(** The cache forgets the token of the grant that is active for the request. *)
Definition forgotten (w : World) (id key : string) : Prop :=
  exists g, w_grants w !! id = Some g /\ cache_key (access_token g) (target_node_id (request g)) = key.
#[global] Instance forgotten_dec w id key : Decision (forgotten w id key).
Proof.
  unfold forgotten. destruct (w_grants w !! id) as [g|];
    [destruct (decide (cache_key (access_token g) (target_node_id (request g)) = key)) as [E|E]|].
  - left. by exists g.
  - right. by intros (? & [= <-] & ?).
  - right. by intros (? & ? & _).
Defined.

Lemma revoke_access_effect config w id why :
  w_revoke w id = Ok tt ->
  let '(r, w') := run_in (revoke_access id why) config w in
  r = Ok tt /\ w_grants w' = delete id (w_grants w) /\ w_time w' = w_time w /\
  w_accepts w' = w_accepts w /\
  w_cache w' = match w_grants w !! id with
               | Some g => delete (cache_key (access_token g) (target_node_id (request g))) (w_cache w)
               | None => w_cache w
               end.
Proof.
  intros Hr. unfold run_in, revoke_access, audit_event, audit. sm_unfold. cbn. rewrite Hr. cbn.
  by destruct (w_grants w !! id).
Qed.
(* ===== verification/Peers.v ===== *)
(** * Peers (omni-core/src/manager.rs, first part)

    Addresses of a dual-stack socket, the strategy for a pair of NATs, and the
    state the manager keeps for a peer.  The set of endpoints of a peer is a
    type of the omninervous crate: the class [EndpointSets], whose instances
    also answer for the time those functions read. *)

From Stdlib Require Import Ascii.
From S2P Require Import Prelude RustStr Net Proto.

Open Scope string_scope.
Open Scope list_scope.
Open Scope Z_scope.

(** ** Addresses *)

(** [to_ipv4_mapped] and [to_ipv6_mapped] of the standard library. *)
Definition to_ipv4_mapped (v6 : Z) : option Z :=
  if v6 / 2 ^ 32 =? 65535 then Some (v6 mod 2 ^ 32) else None.
Definition to_ipv6_mapped (v4 : Z) : Z := 65535 * 2 ^ 32 + v4.

Definition normalize_addr (addr : SocketAddr) : SocketAddr :=
  match sa_ip addr with
  | V6 v6 => match to_ipv4_mapped v6 with
             | Some v4 => {| sa_ip := V4 v4; sa_port := sa_port addr |}
             | None => addr
             end
  | V4 _ => addr
  end.

(** [macos]: the [cfg] of the build. *)
Definition to_mapped_v6 (macos : bool) (addr : SocketAddr) : SocketAddr :=
  if macos then
    match sa_ip addr with
    | V4 v4 => {| sa_ip := V6 (to_ipv6_mapped v4); sa_port := sa_port addr |}
    | V6 _ => addr
    end
  else addr.

(** ** Strategies *)

Inductive ConnectionStrategy : Set := Direct | SimultaneousOpen | PortPrediction | RelayOnly.

#[global] Instance ConnectionStrategy_eq_dec : EqDecision ConnectionStrategy.
Proof. solve_decision. Defined.

Definition description (s : ConnectionStrategy) : string :=
  match s with
  | Direct => "Direct (standard disco)"
  | SimultaneousOpen => "Simultaneous Open (both sides ping)"
  | PortPrediction => "Port Prediction (symmetric NAT workaround)"
  | RelayOnly => "Relay Only (skip direct attempts)"
  end.

Definition select_connection_strategy (our_nat peer_nat : option NatType) : ConnectionStrategy :=
  match our_nat, peer_nat with
  | Some Open, _ | _, Some Open => Direct
  | Some FullCone, _ | _, Some FullCone => Direct
  | Some Symmetric, Some Symmetric => RelayOnly
  | Some Symmetric, _ | _, Some Symmetric => PortPrediction
  | Some RestrictedCone, Some RestrictedCone => SimultaneousOpen
  | Some PortRestrictedCone, Some PortRestrictedCone => SimultaneousOpen
  | Some RestrictedCone, Some PortRestrictedCone
  | Some PortRestrictedCone, Some RestrictedCone => SimultaneousOpen
  | _, _ => Direct
  end.

(** ** The state of a peer *)

Inductive EndpointSource : Set := Nucleus | DirectProbe | PortMap | Relay.

#[global] Instance EndpointSource_eq_dec : EqDecision EndpointSource.
Proof. solve_decision. Defined.

Record EndpointInfo : Type := { addr : SocketAddr; source : EndpointSource; latency : option Z }.

Class EndpointSets : Type := {
  EndpointSet : Type;
  es_new : EndpointSet;
  es_upsert : SocketAddr -> EndpointSource -> EndpointSet -> EndpointSet;
  es_record_pong : SocketAddr -> Z -> EndpointSet -> EndpointSet;
  es_mark_failed : SocketAddr -> EndpointSet -> EndpointSet;
  es_mark_probing : SocketAddr -> EndpointSet -> EndpointSet;
  es_has_working_connection : EndpointSet -> bool;
  es_needs_relay : EndpointSet -> bool;
  es_best : EndpointSet -> option EndpointInfo;
  es_best_addr : EndpointSet -> option SocketAddr;
  es_needing_probe : Z -> EndpointSet -> list SocketAddr;
  es_endpoints : EndpointSet -> list EndpointInfo }.

(** The states the source names. *)
Inductive PeerConnectionState : Set := Init | DirectTry | DirectOk | RelayTry | RelayOk | Failed.

#[global] Instance PeerConnectionState_eq_dec : EqDecision PeerConnectionState.
Proof. solve_decision. Defined.

Record PendingDiscoPing : Type := {
  tx_id : list Z; target : SocketAddr; target_vip : Z; sent_at : Z; retries : Z; max_retries : Z }.

Record LocalDiscoConfig : Type := {
  ping_timeout : Z; config_max_retries : Z; relay_enabled : bool }.

Definition LocalDiscoConfig_default : LocalDiscoConfig := {|
  ping_timeout := from_secs 5; config_max_retries := 3; relay_enabled := true |}.

Section PeerState.
Context `{EndpointSets}.

Record PeerState : Type := {
  ps_vip : Z; ps_vip_v6 : option Z; ps_public_key : list Z; endpoints : EndpointSet;
  state : PeerConnectionState; discovered_at : Z; last_seen : option Z; using_relay : bool;
  peer_nat_type : option NatType; connection_strategy : ConnectionStrategy }.

Definition first_endpoints (endpoint : option SocketAddr) : EndpointSet :=
  match endpoint with Some a => es_upsert a Nucleus es_new | None => es_new end.

Definition PeerState_new (now vip : Z) (vip_v6 : option Z) (public_key : list Z)
    (endpoint : option SocketAddr) : PeerState := {|
  ps_vip := vip; ps_vip_v6 := vip_v6; ps_public_key := public_key;
  endpoints := first_endpoints endpoint; state := Init; discovered_at := now; last_seen := None;
  using_relay := false; peer_nat_type := None; connection_strategy := Direct |}.

Definition with_nat_strategy (now vip : Z) (vip_v6 : option Z) (public_key : list Z)
    (endpoint : option SocketAddr) (our_nat_type peer_nat : option NatType) : PeerState := {|
  ps_vip := vip; ps_vip_v6 := vip_v6; ps_public_key := public_key;
  endpoints := first_endpoints endpoint; state := Init; discovered_at := now; last_seen := None;
  using_relay := false; peer_nat_type := peer_nat;
  connection_strategy := select_connection_strategy our_nat_type peer_nat |}.

(** The endpoints, state, last contact and use of the relay of a peer change
    together or alone; nothing else does, except as [update_strategy] and
    [set_vip_v6] say. *)
Definition set_link (es : EndpointSet) (s : PeerConnectionState) (seen : option Z) (relay : bool)
    (p : PeerState) : PeerState := {|
  ps_vip := ps_vip p; ps_vip_v6 := ps_vip_v6 p; ps_public_key := ps_public_key p; endpoints := es;
  state := s; discovered_at := discovered_at p; last_seen := seen; using_relay := relay;
  peer_nat_type := peer_nat_type p; connection_strategy := connection_strategy p |}.
Definition set_endpoints (es : EndpointSet) (p : PeerState) : PeerState :=
  set_link es (state p) (last_seen p) (using_relay p) p.
Definition set_state (s : PeerConnectionState) (p : PeerState) : PeerState :=
  set_link (endpoints p) s (last_seen p) (using_relay p) p.
Definition set_last_seen (seen : option Z) (p : PeerState) : PeerState :=
  set_link (endpoints p) (state p) seen (using_relay p) p.

Definition set_vip_v6 (v6 : option Z) (p : PeerState) : PeerState := {|
  ps_vip := ps_vip p; ps_vip_v6 := v6; ps_public_key := ps_public_key p; endpoints := endpoints p;
  state := state p; discovered_at := discovered_at p; last_seen := last_seen p;
  using_relay := using_relay p; peer_nat_type := peer_nat_type p;
  connection_strategy := connection_strategy p |}.

Definition update_strategy (our_nat_type peer_nat : option NatType) (p : PeerState) : PeerState := {|
  ps_vip := ps_vip p; ps_vip_v6 := ps_vip_v6 p; ps_public_key := ps_public_key p;
  endpoints := endpoints p; state := state p; discovered_at := discovered_at p;
  last_seen := last_seen p; using_relay := using_relay p; peer_nat_type := peer_nat;
  connection_strategy := select_connection_strategy our_nat_type peer_nat |}.

Definition add_endpoint (a : SocketAddr) (src : EndpointSource) (p : PeerState) : PeerState :=
  set_endpoints (es_upsert a src (endpoints p)) p.

Definition record_pong (now : Z) (a : SocketAddr) (rtt : Z) (p : PeerState) : PeerState :=
  let es := es_record_pong a rtt (endpoints p) in
  if es_has_working_connection es then
    if from_option (fun e => bool_decide (source e = Relay)) false (es_best es)
    then set_link es RelayOk (Some now) true p
    else set_link es DirectOk (Some now) false p
  else set_link es (state p) (Some now) (using_relay p) p.

Definition mark_endpoint_failed (a : SocketAddr) (p : PeerState) : PeerState :=
  let es := es_mark_failed a (endpoints p) in
  set_link es (if es_needs_relay es then RelayTry else state p) (last_seen p) (using_relay p) p.

Definition mark_relayed (now : Z) (p : PeerState) : PeerState :=
  set_link (endpoints p) RelayOk (Some now) true p.

Definition mark_probing (a : SocketAddr) (p : PeerState) : PeerState :=
  set_endpoints (es_mark_probing a (endpoints p)) p.

Definition best_endpoint (p : PeerState) : option SocketAddr := es_best_addr (endpoints p).
Definition best_endpoint_info (p : PeerState) : option EndpointInfo := es_best (endpoints p).
Definition endpoints_needing_probe (interval : Z) (p : PeerState) : list SocketAddr :=
  es_needing_probe interval (endpoints p).
Definition endpoint_count (p : PeerState) : nat := length (es_endpoints (endpoints p)).
Definition has_working_connection (p : PeerState) : bool := es_has_working_connection (endpoints p).

(** The addresses a peer is known under. *)
Definition endpoint_addrs (p : PeerState) : list SocketAddr := map addr (es_endpoints (endpoints p)).

(** ** What the manager reports *)

Definition get_connected_peer_count (peers : gmap Z PeerState) : nat :=
  size (filter (fun kv => state kv.2 = DirectOk) peers).
Definition get_relayed_peer_count (peers : gmap Z PeerState) : nat :=
  size (filter (fun kv => using_relay kv.2 = true) peers).
Definition is_peer_using_relay (vip : Z) (peers : gmap Z PeerState) : bool :=
  from_option using_relay false (peers !! vip).
End PeerState.

(** ** Lemmas *)

Lemma mapped_round_trip v4 : 0 <= v4 < 2 ^ 32 -> to_ipv4_mapped (to_ipv6_mapped v4) = Some v4.
Proof.
  intros Hv. unfold to_ipv4_mapped, to_ipv6_mapped.
  rewrite Z.add_comm, Z.div_add, Z.div_small by lia. simpl. by rewrite Z.mod_add, Z.mod_small by lia.
Qed.

(** mapping an address for sending does not change which peer it is:
    normalising gives the normal form of the original back, and the normal
    form of an address the kernel reports is unchanged by another pass. *)
Theorem normalize_mapped macos a :
  (forall v4, sa_ip a = V4 v4 -> 0 <= v4 < 2 ^ 32) ->
  normalize_addr (to_mapped_v6 macos a) = normalize_addr a /\
  normalize_addr (normalize_addr a) = normalize_addr a.
Proof.
  intros Hr. destruct a as [[v4|v6] port]; unfold normalize_addr, to_mapped_v6; simpl.
  - destruct macos; simpl; [|done]. by rewrite mapped_round_trip by auto.
  - destruct macos; simpl; destruct (to_ipv4_mapped v6) eqn:E; simpl; by rewrite ?E.
Qed.

(** How hard a NAT is to reach, as the strategies rank it. *)
Definition easy (n : option NatType) : bool := bool_decide (n = Some Open \/ n = Some FullCone).
Definition symmetric (n : option NatType) : bool := bool_decide (n = Some Symmetric).
Definition restricted (n : option NatType) : bool :=
  bool_decide (n = Some RestrictedCone \/ n = Some PortRestrictedCone).

(** both ends of a link choose the same strategy from their two NATs:
    direct when one is easy, the relay alone when both are symmetric, port
    prediction when one is, a simultaneous open between restricted ones, and
    direct when a type is not known. *)
Theorem strategies_agree ours theirs :
  select_connection_strategy ours theirs = select_connection_strategy theirs ours /\
  select_connection_strategy ours theirs =
    if easy ours || easy theirs then Direct
    else if symmetric ours && symmetric theirs then RelayOnly
    else if symmetric ours || symmetric theirs then PortPrediction
    else if restricted ours && restricted theirs then SimultaneousOpen
    else Direct.
Proof. by destruct ours as [[]|], theirs as [[]|]. Qed.

Lemma normalize_mapped_witness :
  let a := {| sa_ip := ipv4 192 0 2 7; sa_port := 51820 |} in
  to_mapped_v6 true a <> a /\
  normalize_addr (to_mapped_v6 true a) = normalize_addr a.
Proof.
  split; [done|]. apply normalize_mapped. intros v4 [= <-]. lia.
Defined.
────────
■ **Task directions**: State only the number of lines in these entries that contain "RelayOnly".

■ **Finished exercise**: 4